Aspect Medical Systems
- Industry: Medical equipment
- Founded: 1987; 39 years ago
- Founder: Nassib G. Chamoun
- Fate: Merged with Medtronic
- Headquarters: Newton, Massachusetts
- Parent: Medtronic

= Aspect Medical Systems =

United States based provider of brain monitoring products

Aspect Medical Systems was a medical devices company founded in 1987 then acquired in 2009 by Covidien. The company pioneered the use of brain monitoring to measure level of consciousness for anesthesia patients in the operating room.

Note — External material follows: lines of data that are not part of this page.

(** C3, as the specification words it, fails on the snapshot sent from
    10.0.0.8: the host is found, its ID is an [int64], the Redis write is
    the only call of the run, and [Analyze] returns an error because the
    record has no inner IP. *)
Lemma error_without_claimed_cause :
  ~ errorOnlyFor (G := json.reader) (H := sample) obliging snapshot8 knownHosts
      (claimedCause (G := json.reader) (H := sample) obliging snapshot8 knownHosts).
Proof.
  intros C.
  pose (r := Analyze (G := json.reader) (H := sample) obliging snapshot8 knownHosts).
  assert (E1 : r.1 = Some (Errorf "get host innerIp failed" [])) by (vm_compute; reflexivity).
  assert (E2 : newCalls knownHosts r.2 = [CallRedisSet "cc:v3:snapshot:8" snapshot8])
    by (vm_compute; reflexivity).
  assert (E : Analyze (G := json.reader) (H := sample) obliging snapshot8 knownHosts
              = (Some (Errorf "get host innerIp failed" []), r.2)).
  { fold r. destruct r as [r1 r2]. simpl in E1. now subst r1. }
  specialize (C _ _ E).
  destruct C as [C|[C|[C|[C|[C|[C|C]]]]]].
  - vm_compute in C. discriminate C.
  - destruct C as (p & R & N). vm_compute in R. injection R as <-.
    apply (N 8). vm_compute. reflexivity.
  - destruct C as (x & L & _). rewrite E2 in L. discriminate L.
  - destruct C as (x & L & _). rewrite E2 in L. discriminate L.
  - destruct C as (x & L & _). rewrite E2 in L. discriminate L.
  - destruct C as (x & L & _). rewrite E2 in L. discriminate L.
  - destruct C as (x & L & _). rewrite E2 in L. discriminate L.
Qed.

(** C2 does not hold of the code: when [GetHostByID] answers without a
    transport error and with [Result] false, [Analyze] stops after that
    call and returns [err], which is nil at that point. Here the update
    of host 7 has been applied, the re-fetch is rejected, and the run
    ends with a nil error. *)
Lemma refetch_rejection_returns_nil :
  let r := Analyze (G := json.reader) (H := sample) rejectingRefetch snapshot7 knownHosts in
  r.1 = None
  /\ refetchFailed rejectingRefetch knownHosts r.2
  /\ last (newCalls knownHosts r.2) = Some (CallGetHostByID "7").
Proof.
  cbv zeta. split; [vm_compute; reflexivity|]. split.
  - exists "7". split; [vm_compute; reflexivity|]. right. reflexivity.
  - vm_compute. reflexivity.
Qed.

After a series of acquisitions, the company's brand name and assets are currently owned by Medtronic, which still produces BIS-branded sensors and monitors.

==History==
Aspect Medical Systems was founded in 1987 by Nassib G. Chamoun.

In October 1996, the FDA cleared the Bispectral Index (BIS) for marketing for use as a direct measure of the effects of anesthetics and sedatives on the brain.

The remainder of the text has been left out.